To do:
Identify each line below containing the string "sources" and copy it.

Input for this task:
Lemma handle_extends oracle B (e : effect B) w : extends w (handle oracle B e w).2.
Proof.
  destruct e; try (by split); simpl.
  - unfold do_register. by destruct (register_request _ _ _).
  - split; [|done]. intros c. simpl. apply insert_is_Some.
  - unfold do_select. destruct (w_clients w !! pool) as [cs|]; [|done].
    destruct (select_backend _ _ _ _) as [o s']. split; [done|]. intros l. simpl. apply insert_is_Some.
Qed.

(** ** Pools *)
Definition pool_allocated (w : World) (p : BackendPool) : Prop :=
  is_Some (w_clients w !! pool p) /\ forall i, (i < length (addresses p))%nat -> is_Some (w_health w !! (pool p, i)).

Lemma pool_allocated_extends w w' p : extends w w' -> pool_allocated w p -> pool_allocated w' p.
Proof. intros [Hh Hc] [Hp Hi]. split; auto. Qed.

Lemma pool_flags_lookup p i address : addresses p !! i = Some address -> pool_flags p !! (pool p, i) = Some address.2.
Proof.
  intros Ha. apply elem_of_list_to_map_1.
  - rewrite fmap_imap. apply NoDup_alt. intros j1 j2 c. rewrite !list_lookup_imap.
    intros (a & _ & ->)%fmap_Some (b & _ & Heq)%fmap_Some. simpl in Heq. congruence.
  - apply elem_of_lookup_imap. eauto.
Qed.

Lemma alloc_pool_extends w p : extends w (alloc_pool w p).
Proof. split; intros c Hc; simpl; apply union_is_Some; by left. Qed.

Lemma alloc_pool_allocated w p : pool_allocated (alloc_pool w p) p.
Proof.
  split; simpl.
  - apply union_is_Some. right. rewrite lookup_singleton_eq. eauto.
  - intros i [a Ha]%lookup_lt_is_Some. apply union_is_Some. right. rewrite (pool_flags_lookup _ _ _ Ha). eauto.
Qed.

Lemma alloc_pool_ok w p : world_ok w -> dyn_keeps (strategy p) -> world_ok (alloc_pool w p).
Proof.
  intros [Hs Hl] Hk. split; [|done]. intros l cs. simpl. intros [Hc|[_ Hc]]%lookup_union_Some_raw; [by eapply Hs|].
  apply lookup_singleton_Some in Hc as [_ <-]. exact Hk.
Qed.

Lemma alloc_pools_spec w ps :
  extends w (alloc_pools w ps) /\ Forall (pool_allocated (alloc_pools w ps)) ps /\
  (world_ok w -> Forall (fun p => dyn_keeps (strategy p)) ps -> world_ok (alloc_pools w ps)).
Proof.
  unfold alloc_pools. revert w. induction ps as [|p ps IH]; intros w; simpl; [by split_and!|].
  destruct (IH (alloc_pool w p)) as (He & Ha & Hok). split_and!.
  - etrans; [apply alloc_pool_extends|done].
  - constructor; [|done]. eapply pool_allocated_extends; [exact He|]. apply alloc_pool_allocated.
  - intros Hw [Hk Hks]%Forall_cons. apply Hok; [by apply alloc_pool_ok|done].
Qed.

(** The steps of a pool's client keep the strategy's contract. *)
Lemma client_step_keeps (cs cs' : ClientState DynStrategy) :
  client_step cs cs' -> dyn_keeps (cs_strategy cs) -> dyn_keeps (cs_strategy cs').
Proof.
  intros [E c tcp req _|c i|c rng request ctx] Hk.
  - unfold connector_call. destruct tcp; [|done]. pose proof (tcp_open_inv (cs_strategy c) req Hk) as Ho.
    by destruct (on_tcp_open (cs_strategy c) req) as [[?|] s'].
  - unfold stream_drop. destruct (cs_streams c !! i) as [u|]; [|done].
    pose proof (tcp_close_inv (cs_strategy c) u Hk) as Ho. by destruct (on_tcp_close (cs_strategy c) u) as [o s'].
  - by apply select_inv.
Qed.

(** ** A request that runs alone *)

(** The flags of a pool now. *)
Definition flags_now (w : World) (p : BackendPool) : list Healthiness :=
  imap (fun i _ => default Healthy (w_health w !! (pool p, i))) (addresses p).
(** * push_to_dash.py: telemetry ingestion of the ground-station API server

    A shallow embedding of [parse_telem_line], [_idx_token], the body of the
    [telemetry_reader] loop and [push_to_gist], with the properties of the
    ingestion pipeline stated over it.

    Conventions.
    - A Python [str] is a [string]; a character is a code point below 256.
    - Python floats are kept abstract ([PyFloat]): the parser only moves the
      values [float(token)] returns around, it never computes with them.
    - Exceptions are values of [exn]; a computation that may raise returns a
      [result].  [try: ... except (IndexError, ValueError): pass] is
      [try_except] with the list of caught exceptions.
    - Wall-clock readings ([time.time()], file age) are rationals. *)

From Stdlib Require Import String Ascii List Bool Arith ZArith QArith Lia Lqa.
Import ListNotations.
Local Close Scope Q_scope.
Local Open Scope string_scope.
Local Open Scope list_scope.
Local Open Scope nat_scope.

(** ** Exceptions *)

Inductive exn : Type := IndexError | ValueError | OSError.

Inductive result (A : Type) : Type :=
| Ok (a : A)
| Raise (e : exn).
Arguments Ok {A} a.
Arguments Raise {A} e.

Definition rbind {A B} (m : result A) (k : A -> result B) : result B :=
  match m with
  | Ok a => k a
  | Raise e => Raise e
  end.

Declare Scope result_scope.
Delimit Scope result_scope with result.
Notation "x <- m ;; k" := (rbind m (fun x => k))
  (at level 61, m at next level, right associativity) : result_scope.

Definition exn_eqb (a b : exn) : bool :=
  match a, b with
  | IndexError, IndexError | ValueError, ValueError
  | OSError, OSError => true
  | _, _ => false
  end.

(** [try: body  except caught: handler] *)
Definition try_except {A} (body : result A) (caught : list exn)
           (handler : result A) : result A :=
  match body with
  | Ok a => Ok a
  | Raise e => if existsb (exn_eqb e) caught then handler else Raise e
  end.

(** ** Strings *)

(** [str.isspace] and the regex class [\s] on code points below 256. *)
Definition is_space (c : ascii) : bool :=
  let n := nat_of_ascii c in
  ((9 <=? n) && (n <=? 13)) || ((28 <=? n) && (n <=? 32))
  || (n =? 133) || (n =? 160).

(** The class [[\s,]] of the split pattern. *)
Definition is_sep (c : ascii) : bool :=
  is_space c || Ascii.eqb c ","%char.

Definition truthy (s : string) : bool :=
  match s with
  | EmptyString => false
  | String _ _ => true
  end.

Fixpoint lstrip (s : string) : string :=
  match s with
  | EmptyString => EmptyString
  | String c r => if is_space c then lstrip r else s
  end.

Fixpoint rstrip (s : string) : string :=
  match s with
  | EmptyString => EmptyString
  | String c r =>
      let r' := rstrip r in
      if is_space c && negb (truthy r') then EmptyString else String c r'
  end.

(** [s.strip()] *)
Definition strip (s : string) : string := rstrip (lstrip s).

(** [s.startswith(p)] *)
Definition startswith (s p : string) : bool := String.prefix p s.
(** * compute_and_apply_rhs: the right-hand side of the HOMME dynamical core

    A shallow embedding of the two Kokkos implementations of
    [compute_and_apply_rhs]:

    - [Scratch]  follows  kokkos_scratch/compute_and_apply_rhs.cpp
      (the functor [update_state]);
    - [Basic]    follows  kokkos_basic/compute_and_apply_rhs.cpp
      (the flat team/vector version and its free functions);
    - [ScratchExtra] and [BasicExtra] hold the functions of the two files
      that [compute_and_apply_rhs] does not call or that report on its
      result ([preq_vertadv], the energy view of [compute_energy_grad],
      [print_results_2norm]);
    - [Main]     follows  the command line handling of main.cpp;
    - [Utility]  follows  level_vectorized_ppscan/Utility.hpp (the copies
      between the host and the device layout, the numeric helpers and the
      iterator over a host view).

    Conventions of the embedding.

    - [Real] is [double] in the sources.  It is modelled by the real numbers
      [R]: every arithmetic operation is exact and there is no rounding,
      overflow or NaN.
    - A Kokkos view of static shape is modelled by its index function
      ([View2] for [Real[NP][NP]], [View3] for [Real[NUM_LEV][NP][NP]] and
      [Real[2][NP][NP]], [View4] for the rank four shapes).  A subview that
      fixes the leading index is a partial application.  The declared extents
      are not part of the function: they are recorded separately where a
      statement is about them ([Basic.extent]).
    - A [Kokkos::parallel_for] whose iterations do not read what another
      iteration writes is executed in increasing index order, as a fold over
      the index range ([parallel_for]); team barriers are then no-ops.  The
      level loop of the pressure in kokkos_basic is not of that kind: it is
      run in an order that the caller gives ([parallel_for_in]).
    - A quotient is the quotient of the real numbers, which Rocq extends to
      a zero divisor by [x / 0 = 0].  Where a statement depends on a zero
      divisor, the quotient is taken with [quotient], which has no result
      there, as [double] has a NaN or an infinity.
    - [NP], [NUM_LEV], the physical constants and the spherical operators
      live in headers that are not part of the sources at hand; they are
      section variables. *)

From Stdlib Require Import Reals Lra Lia List Arith ZArith Bool.
From Stdlib Require Ascii String DecimalString DecimalNat.
Import ListNotations.

Open Scope R_scope.

(** ** Views *)

Definition Real := R.

Definition View2 := nat -> nat -> Real.
Definition View3 := nat -> nat -> nat -> Real.
Definition View4 := nat -> nat -> nat -> nat -> Real.

(** [v(i, j) = x] *)
Definition set2 (v : View2) (i j : nat) (x : Real) : View2 :=
  fun i' j' => if (i' =? i)%nat && (j' =? j)%nat then x else v i' j'.
(** The theorem on a checker and a vector kernel with the loops [i0] and
    [i1], for a store at the index [i0]. *)
Lemma checker_admits_store_vector_kernel_rejects_witness :
  let ctx := example_context 8 false (fun _ => torch.float32) in
  let k := bind_ranges (CppKernel_init 8) [Integer 4; Integer 64]
             [Integer 4; Integer 64] ["i0"; "i1"] 2 in
  let c := set_kernel k (CppVecKernelChecker_init 8 8) in
  let v := {| CppVecKernel.base := k;
              CppVecKernel.simd_nelements := 8;
              CppVecKernel.reduction_omp_dec := [];
              CppVecKernel.var_vec_buf_map := [] |} in
  checker_store ctx "buf0" (Symbol "i0") "tmp0" None c = (c, inl true)
  /\ CppVecKernel.store ctx "buf0" (Symbol "i0") "tmp0" None v
     = (v, inr AssertionError).
Proof.
  intros ctx k c v.
  apply (checker_admits_store_vector_kernel_rejects ctx c v "buf0"
           (Symbol "i0") "tmp0" ["i0"] "i1");
    reflexivity.
Defined.

(** ** The loop nest *)

Lemma chain_depth_eq (r : bool) (l : LoopLevel.t) :
  LoopNestWithSplit.chain_depth r l
  = if Bool.eqb (LoopLevel.is_reduction l) r
    then S (LoopNestWithSplit.rounds r (LoopLevel.inner l))
    else 0%nat.
Proof. destruct l. reflexivity. Qed.

Lemma get_kernels_eq (l : LoopLevel.t) :
  get_kernels l
  = match LoopLevel.kernel l with
    | Some k => [k]
    | None => flat_map get_kernels (LoopLevel.inner l)
    end.
Proof. destruct l. reflexivity. Qed.

(** The levels from depth [j] of a chain are the chain of the loop
    variables from [j] on. *)
Lemma build_levels_at (k : CppKernel) (rd : nat) (vs : list (string * expr))
    (j depth : nat) :
  flat_map (LoopLevel.get_loops_at j)
    (LoopNestWithSplit.build_levels k rd depth vs)
  = LoopNestWithSplit.build_levels k rd (depth + j) (skipn j vs).
Proof.
  revert depth vs. induction j as [|j IH]; intros depth vs.
  - rewrite Nat.add_0_r. cbn [skipn LoopLevel.get_loops_at].
    induction (LoopNestWithSplit.build_levels k rd depth vs) as [|l ls IHl];
      [reflexivity|]. cbn [flat_map app]. f_equal. exact IHl.
  - destruct vs as [|[var size] rest]; [reflexivity|].
    cbn [LoopNestWithSplit.build_levels flat_map LoopLevel.get_loops_at
         LoopLevel.inner skipn].
    rewrite app_nil_r, IH. f_equal. lia.
Qed.

Lemma build_levels_kernels (k : CppKernel) (rd depth : nat)
    (vs : list (string * expr)) :
  vs <> [] ->
  flat_map get_kernels (LoopNestWithSplit.build_levels k rd depth vs) = [k].
Proof.
  revert depth. induction vs as [|[var size] rest IH]; intros depth Hne;
    [contradiction|].
  cbn [LoopNestWithSplit.build_levels flat_map]. rewrite app_nil_r.
  rewrite get_kernels_eq. cbn [LoopLevel.kernel LoopLevel.inner].
  destruct rest as [|p rest']; [reflexivity|].
  apply IH. discriminate.
Qed.


Lemma nth_error_skipn_cons {A} (l : list A) (j : nat) (x : A) :
  nth_error l j = Some x -> exists rest, skipn j l = x :: rest.
Proof.
  revert l. induction j as [|j IH]; intros [|y l] H; try discriminate.
  - injection H as ->. exists l. reflexivity.
  - apply IH. exact H.
Qed.

Lemma nth_error_skipn_nil {A} (l : list A) (j : nat) :
  nth_error l j = None -> skipn j l = [].
Proof.
  intros H. apply skipn_all2. apply nth_error_None. exact H.
Qed.

(** X11. [build] makes one level per loop variable, each the only
    level at its depth: the level at depth [j] has the [j]-th variable
    and range, starts at 0 with step 1, is neither parallel nor
    collapsed, is a reduction level exactly when [j] has reached the
    reduction depth and the kernel has written a reduction, and has the
    kernel as the one kernel below it.  Beyond the last variable there
    is no level. *)
Theorem build_is_a_chain (k : CppKernel) (iv : list string) (rs : list expr)
    (rd : nat) :
  itervars k = Some iv -> ranges k = Some rs -> reduction_depth k = Some rd ->
  exists n,
    LoopNestWithSplit.build k = inl n
    /\ LoopNestWithSplit.max_parallel_depth_cache n = None
    /\ forall j,
         match nth_error (combine iv rs) j with
         | None => LoopNestWithSplit.get_loops_at j n = []
         | Some (var, size) =>
             exists l,
               LoopNestWithSplit.get_loops_at j n = [l]
               /\ LoopLevel.var l = var /\ LoopLevel.size l = size
               /\ LoopLevel.offset l = Integer 0
               /\ LoopLevel.steps l = Integer 1
               /\ LoopLevel.parallel l = 0
               /\ LoopLevel.collapsed l = false
               /\ LoopLevel.is_reduction l
                  = (rd <=? j)%nat && has_reduction_vars k
               /\ get_kernels l = [k]
         end.
Proof.
  intros Hiv Hrs Hrd. unfold LoopNestWithSplit.build.
  rewrite Hiv, Hrs, Hrd.
  destruct (combine iv rs) as [|p vs'] eqn:Hvs.
  - eexists. split; [reflexivity|]. split; [reflexivity|].
    intros j. destruct j; reflexivity.
  - eexists. split; [reflexivity|]. split; [reflexivity|].
    intros j. unfold LoopNestWithSplit.get_loops_at.
    cbn [LoopNestWithSplit.root]. rewrite build_levels_at.
    destruct (nth_error (p :: vs') j) as [[var size]|] eqn:Hj.
    + destruct (nth_error_skipn_cons _ _ _ Hj) as (rest & Hskip).
      rewrite Hskip. cbn [LoopNestWithSplit.build_levels Nat.add].
      eexists. split; [reflexivity|].
      cbn [LoopLevel.var LoopLevel.size LoopLevel.offset LoopLevel.steps
           LoopLevel.parallel LoopLevel.collapsed].
      repeat (split; [reflexivity|]). split.
      * unfold LoopLevel.is_reduction, has_reduction_vars.
        cbn [LoopLevel.reduction_var_map].
        destruct (rd <=? j)%nat; [|reflexivity].
        destruct (reduction_var_map k); reflexivity.
      * pose proof (build_levels_kernels k rd j ((var, size) :: rest)
                      ltac:(discriminate)) as Hk.
        cbn [LoopNestWithSplit.build_levels flat_map] in Hk.
        rewrite app_nil_r in Hk. exact Hk.
    + rewrite (nth_error_skipn_nil _ _ Hj). reflexivity.
Qed.

(** The theorem on a kernel bound to two pointwise ranges and one
    reduction range. *)
Lemma build_is_a_chain_witness :
  let ctx := example_context 1 false (fun _ => torch.float32) in
  let k := fst (set_ranges ctx [Integer 8; Integer 16] [Integer 32]
                  (CppKernel_init 1)) in
  exists n,
    LoopNestWithSplit.build k = inl n
    /\ LoopNestWithSplit.max_parallel_depth_cache n = None
    /\ forall j,
         match nth_error
                 (combine ["i0"; "i1"; "i2"]
                    [Integer 8; Integer 16; Integer 32]) j with
         | None => LoopNestWithSplit.get_loops_at j n = []
         | Some (var, size) =>
             exists l,
               LoopNestWithSplit.get_loops_at j n = [l]
               /\ LoopLevel.var l = var /\ LoopLevel.size l = size
               /\ LoopLevel.offset l = Integer 0
               /\ LoopLevel.steps l = Integer 1
               /\ LoopLevel.parallel l = 0
               /\ LoopLevel.collapsed l = false
               /\ LoopLevel.is_reduction l
                  = (2 <=? j)%nat && has_reduction_vars k
               /\ get_kernels l = [k]
         end.
Proof.
  intros ctx k.
  apply (build_is_a_chain k ["i0"; "i1"; "i2"]
           [Integer 8; Integer 16; Integer 32] 2);
    reflexivity.
Defined.

Lemma is_reduction_with_inner (l : LoopLevel.t) (inner' : list LoopLevel.t) :
  LoopLevel.is_reduction (LoopLevel.with_inner l inner')
  = LoopLevel.is_reduction l.
Proof. reflexivity. Qed.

Written solution:
    - [Real] is [double] in the sources.  It is modelled by the real numbers
      live in headers that are not part of the sources at hand; they are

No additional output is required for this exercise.